One of the most shocking turnarounds was the sporadic play of Mario Chalmers. In a series where the Heat needed Chalmers to be at his very best, he played arguably the five worst playoff games of his career. Against the Spurs in this series, Chalmers averaged just 4.4 points, 2.8 assists and 1.0 steal while shooting an abysmal 33 percent from the field and an even worse 14 percent from beyond the arc. Because his 2013-14 season averages in these categories were far and beyond better, his Finals performance was unacceptable.
Looking ahead towards next season, the Heat will have a lot of choices from the free agent market or the talent-loaded 2014 Draft in terms of signing another point guard. With Norris Cole recently receiving an extension, Chalmers contract will become the focal point for the future of the point guard position in Miami. Even with his erratic play, many teams around the league will offer top dollar for Chalmers, and the Heat should absolutely let him walk away.
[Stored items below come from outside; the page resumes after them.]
(** [Function.prototype.call], whose receiver is the function to call:
    the first argument becomes the receiver of that function. *)
Definition __call__ {R : Type} (this : value → list value → R)
    (arguments : list value) : R :=
  match arguments with
  | [] => this VUndefined []
  | thisArg :: args => this thisArg args
  end.

(** ** Transfer maps *)

Record TransferMap := mkTransferMap {
  inputs : list value;
  outputs : list value
}.

(** [new TransferMap()]. *)
Definition TransferMap_new : TransferMap := mkTransferMap [] [].

(** [xs.indexOf(x)]: the first index holding a value [=== x], else [-1]. *)
Fixpoint indexOf_from (xs : list value) (x : value) (i : Z) : Z :=
  match xs with
  | [] => (-1)%Z
  | y :: ys => if strict_equals y x then i else indexOf_from ys x (i + 1)%Z
  end.

Definition indexOf (xs : list value) (x : value) : Z := indexOf_from xs x 0%Z.

(** [xs[i]]: [undefined] out of range. *)
Definition array_get (xs : list value) (i : Z) : value :=
  if (i <? 0)%Z then VUndefined else default VUndefined (xs !! Z.to_nat i).

Definition TransferMap_set (this : TransferMap) (input output : value)
  : TransferMap :=
  if (indexOf (inputs this) input =? -1)%Z
  then mkTransferMap (inputs this ++ [input]) (outputs this ++ [output])
  else this.

Definition TransferMap_get (this : TransferMap) (input : value) : value :=
  let idx := indexOf (inputs this) input in
  let output := VNull in
  let output := if (idx >? -1)%Z then array_get (outputs this) idx else output in
  output.

(** ** The engine *)

Section Engine.
Context (host : host_env).

(** [this.method(...args)] on an object: the method is looked up, and
    called when it is callable.  A function of the heap runs its host code;
    of the built-in methods the engine only calls [valueOf]. *)
Definition call_method (this : value) (method : string)
    (args : list value) : M value :=
  match this with
  | VUndefined =>
      throw (TypeError ("Cannot read property '" +:+ method +:+ "' of undefined"))
  | VNull =>
      throw (TypeError ("Cannot read property '" +:+ method +:+ "' of null"))
  | VRef l =>
      h ← get_heap;
      match find_property (S (length h)) h l method with
      | Some (FoundValue (VRef lf)) =>
          f ← lookup_obj lf;
          match okind f with
          | KFunction fid =>
              emit (Invoke this method args);;
              h ← get_heap;
              match host fid this args h with
              | HReturn v h' => set_heap h';; ret v
              | HThrow e h' => set_heap h';; throw (HostThrow e)
              end
          | _ => throw (TypeError (method +:+ " is not a function"))
          end
      | Some (FoundStd cls) =>
          if String.eqb method "valueOf" then std_valueOf cls this
          else throw (TypeError (method +:+ " is not a function"))
      | Some _ => throw (TypeError (method +:+ " is not a function"))
      | None => stuck
      end
  | _ => stuck
  end.

(** [_customCloneProcedures[procIdx]]. *)
Definition procedure_at (procIdx : nat) : M value :=
  fun s => Ok (default VUndefined (procedures s !! procIdx)) s.

(** The loop [while (procIdx--) { ... }] of [_attemptCustomClone], entered
    with the value [procIdx] has before the test; [copy] is still
    unassigned when the loop runs dry. *)
Fixpoint _attemptCustomClone_loop (procIdx : nat) (obj : value) : M value :=
  match procIdx with
  | 0 => ret VUndefined
  | S procIdx =>
      emit (ConsoleLog "procIdx:" procIdx);;
      proc ← procedure_at procIdx;
      detected ← call_method proc "detect" [obj];
      if truthy detected then call_method proc "copy" [obj]
      else _attemptCustomClone_loop procIdx obj
  end.

Definition _attemptCustomClone (obj : value) : M value :=
  procIdx ← (fun s => Ok (length (procedures s)) s);
  _attemptCustomClone_loop procIdx obj.

(** The value of [flags] when [_handleRegExpClone] calls the
    constructor. *)
Definition _handleRegExpClone_flags (r : regexp) : string :=
  let flags := "" in
  let flags := if global r then flags +:+ "g" else flags in
  let flags := if ignoreCase r then flags +:+ "i" else flags in
  let flags := if multiline r then flags +:+ "m" else flags in
  flags.

Definition _handleRegExpClone (re : value) : M value :=
  r ← regexp_of re;
  new_RegExp (source r) (_handleRegExpClone_flags r).

Section Recursive.
(** The recursive call [_iSClone(input[prop], tMap)]; the transfer map
    is shared by reference, so every call hands back its new
    contents. *)
Context (rec : value → TransferMap → M (value * TransferMap)).

Fixpoint _handleCollectionClone_loop (input output : value)
    (keys : list string) (tMap : TransferMap) : M TransferMap :=
  match keys with
  | [] => ret tMap
  | prop :: keys =>
      own ← _hasProp input prop;
      if own : bool then
        v ← Get input prop;
        '(c, tMap) ← rec v tMap;
        put output prop c;;
        _handleCollectionClone_loop input output keys tMap
      else _handleCollectionClone_loop input output keys tMap
  end.

Definition _handleCollectionClone (input output : value)
    (tMap : TransferMap) : M TransferMap :=
  keys ← for_in input;
  _handleCollectionClone_loop input output keys tMap.

(** The [switch (obType)]: the shell of the clone and [isCollection]. *)
Definition clone_shell (input val : value) (obType : string)
  : M (value * bool) :=
  if String.eqb obType "[object String]" then
    output ← new_String val; ret (output, false)
  else if String.eqb obType "[object Number]" then
    output ← new_Number val; ret (output, false)
  else if String.eqb obType "[object Boolean]" then
    output ← new_Boolean val; ret (output, false)
  else if String.eqb obType "[object Date]" then
    output ← new_Date val; ret (output, false)
  else if String.eqb obType "[object RegExp]" then
    output ← _handleRegExpClone val; ret (output, false)
  else if String.eqb obType "[object Array]" then
    len ← array_length input;
    output ← new_Array len; ret (output, true)
  else if String.eqb obType "[object Object]" then
    p ← getPrototypeOf input;
    output ← Object_create p; ret (output, true)
  else
    isNode ← (if _htmlElementRE_test obType
              then t ← typeof_cloneNode input; ret (String.eqb t "function")
              else ret false);
    if isNode : bool then
      output ← cloneNode input; ret (output, false)
    else
      throw (TypeError ("Don't know how to clone object of type "
                        +:+ obType)).

(** [_handleObjectClone] from [var val = input.valueOf()] on: the
    built-in handling. *)
Definition _handleObjectClone_builtin (input : value) (tMap : TransferMap)
  : M (value * TransferMap) :=
  val ← call_method input "valueOf" [];
  obType ← _toString input;
  '(output, isCollection) ← clone_shell input val obType;
  let tMap := TransferMap_set tMap input output in
  tMap ← (if isCollection : bool
          then _handleCollectionClone input output tMap
          else ret tMap);
  ret (output, tMap).

Definition _handleObjectClone (input : value) (tMap : TransferMap)
  : M (value * TransferMap) :=
  let _selfRef := TransferMap_get tMap input in
  if negb (strict_equals _selfRef VNull) then ret (_selfRef, tMap)
  else
    _cloneAttempt ← _attemptCustomClone input;
    t ← typeof_ _cloneAttempt;
    if negb (String.eqb t "undefined") then ret (_cloneAttempt, tMap)
    else _handleObjectClone_builtin input tMap.
End Recursive.

Fixpoint _iSClone (fuel : nat) (input : value) (tMap : TransferMap)
  : M (value * TransferMap) :=
  match fuel with
  | 0 => out_of_fuel
  | S fuel =>
      if strict_equals input VNull then ret (VNull, tMap)
      else
        t ← typeof_ input;
        if String.eqb t "object"
        then _handleObjectClone (_iSClone fuel) input tMap
        else ret (input, tMap)
  end.

(** The module [CY]. *)
Definition CY_clone (fuel : nat) (input : value) : M value :=
  '(output, _) ← _iSClone fuel input TransferMap_new;
  ret output.

Definition push_procedure (procObj : value) : M unit :=
  fun s => Ok tt (State (st_heap s) (procedures s ++ [procObj]) (trace s)).

Definition CY_defineCloneProcedure (procObj : value) : M bool :=
  t ← typeof_ procObj;
  if String.eqb t "object" then
    detect ← Get procObj "detect";
    td ← typeof_ detect;
    if String.eqb td "function" then
      copy ← Get procObj "copy";
      tc ← typeof_ copy;
      if String.eqb tc "function" then
        push_procedure procObj;;
        ret true
      else ret false
    else ret false
  else ret false.

Definition CY_clearCustomCloneProcedures : M unit :=
  fun s => Ok tt (State (st_heap s) [] (trace s)).
End Engine.

(** ** Exporting the module *)

(** The free identifiers the export code tests, [module], [define] and
    [require]: [None] for an identifier that is not declared. *)
Record module_scope := ModuleScope {
  id_module : option value;
  id_define : option value;
  id_require : option value
}.

(** [typeof x] for an identifier: ['undefined'] when it is not declared. *)
Definition typeof_identifier (x : option value) : M string :=
  match x with
  | Some v => typeof_ v
  | None => ret "undefined"
  end.

(** The value of an identifier; the export code only reads one after its
    [typeof] test, when it is declared. *)
Definition read_identifier (x : option value) : M value :=
  match x with
  | Some v => ret v
  | None => stuck
  end.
As great as Chalmers has been in the past, the fact that he wasn’t able to step up in the Finals shows what direction his talent has taken him. Cole is already starting to prove how solid of a point guard he can be, especially on the defensive end. Although Cole isn’t exactly ready to start for the Heat, he is still young and possesses the ability to develop and grow in this league. Chalmers seems to have hit his peak, and the fact that his contract has ended is a perfect opportunity for the Heat to walk away from the inconsistent point guard and explore more reliable options.